The calling of the Church

Have you ever considered that the Church is called by God?  I'm sure most of us would agree that our priest, pastor or minister is called to ministry.  However, the same applies to the collective community of the Church - we are called.

I have encountered very few Churches that have taken this aspect of their identity seriously.  The Church is called to ministry.  It is a little like the priestly ministry of the scriptures.  The priest is called to represent the people to God in worship and to represent God to the world in service.

Many of our Churches are simply 'Gospel clubs', places where people gather loosely for their own edification and upliftment.  We treat Church as something that we 'do' rather than an identity that we are to 'become'.  Perhaps it is for this reason that we hunger after experiences of worship that are more like a combination of a rock concert and a stand up comedy routine?

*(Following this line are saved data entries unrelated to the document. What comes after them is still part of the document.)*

Lemma le_bytes_4_inj (v w : Z) :
  0 <= v < 2 ^ 32 -> 0 <= w < 2 ^ 32 ->
  Struct.le_bytes 4 v = Struct.le_bytes 4 w -> v = w.
Proof.
  intros V W E. apply (f_equal Struct.int_from_bytes_little) in E.
  rewrite !int_from_le_bytes in E by assumption. exact E.
Qed.

Lemma header_fields_inj (v1 t1 v2 t2 : Z) :
  0 <= v1 < 2 ^ 32 -> 0 <= t1 < 2 ^ 32 ->
  0 <= v2 < 2 ^ 32 -> 0 <= t2 < 2 ^ 32 ->
  Image.header_fields v1 t1 = Image.header_fields v2 t2 -> v1 = v2 /\ t1 = t2.
Proof.
  intros V1 T1 V2 T2 E. unfold Image.header_fields, Image.header_words in E.
  cbn [map concat] in E.
  apply app_inv_same_length in E; [|now rewrite !le_bytes_length].
  destruct E as [_ E].
  apply app_inv_same_length in E; [|now rewrite !le_bytes_length].
  destruct E as [Ev E].
  apply app_inv_same_length in E; [|now rewrite !le_bytes_length].
  destruct E as [_ E].
  apply app_inv_same_length in E; [|now rewrite !le_bytes_length].
  destruct E as [_ E].
  apply app_inv_same_length in E; [|now rewrite !le_bytes_length].
  destruct E as [Et _].
  split; apply le_bytes_4_inj; assumption.
Qed.

(** X9. The MAC input fixes what is authenticated: two runs that feed the
    same bytes to the MAC have the same version, the same signing time and
    the same padded payload (their firmwares differ at most by trailing
    zero bytes). *)
Theorem mac_input_determines_fields (e1 e2 : SignFirmware.env)
    (key_hex1 key_hex2 : string) (version1 version2 : Z) (key1 key2 data : bytes) :
  SignFirmware.mac_input_of (fst (SignFirmware.sign_firmware e1 key_hex1 version1))
  = Some (key1, data) ->
  SignFirmware.mac_input_of (fst (SignFirmware.sign_firmware e2 key_hex2 version2))
  = Some (key2, data) ->
  version1 = version2
  /\ SignFirmware.now e1 = SignFirmware.now e2
  /\ exists fw1 fw2,
       SignFirmware.firmware_file e1 = Some fw1
       /\ SignFirmware.firmware_file e2 = Some fw2
       /\ Image.padded_payload fw1 = Image.padded_payload fw2.
Proof.
  intros H1 H2.
  destruct (mac_input_inv e1 key_hex1 version1 key1 data H1)
    as (fw1 & F1 & S1 & V1 & N1 & _ & _ & D1).
  destruct (mac_input_inv e2 key_hex2 version2 key2 data H2)
    as (fw2 & F2 & S2 & V2 & N2 & _ & _ & D2).
  rewrite D1 in D2. apply app_inv_same_length in D2.
  - destruct D2 as [P H].
    destruct (header_fields_inj _ _ _ _ V1 N1 V2 N2 H) as [-> ->].
    split; [reflexivity|]. split; [reflexivity|].
    exists fw1, fw2. repeat split; assumption.
  - pose proof (padded_payload_length fw1 S1) as P1.
    pose proof (padded_payload_length fw2 S2) as P2.
    unfold len in *. lia.
Qed.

Please would you consider the following quote with me? Pray about the calling of the Church of which you are a part.

The work of God is the calling of a people, whether in the Old Covenant or the New. The church is then not simply the bearer of the message of reconciliation, in the way a newspaper or a telephone company can bear any message with which it is entrusted. Nor is the church simply the result of a message, as an alumni association is the product of a school or the crowds in a theater are the product of the reputation of the film. That men and women are called together to a new social wholeness is itself the work of God, which gives meaning to history.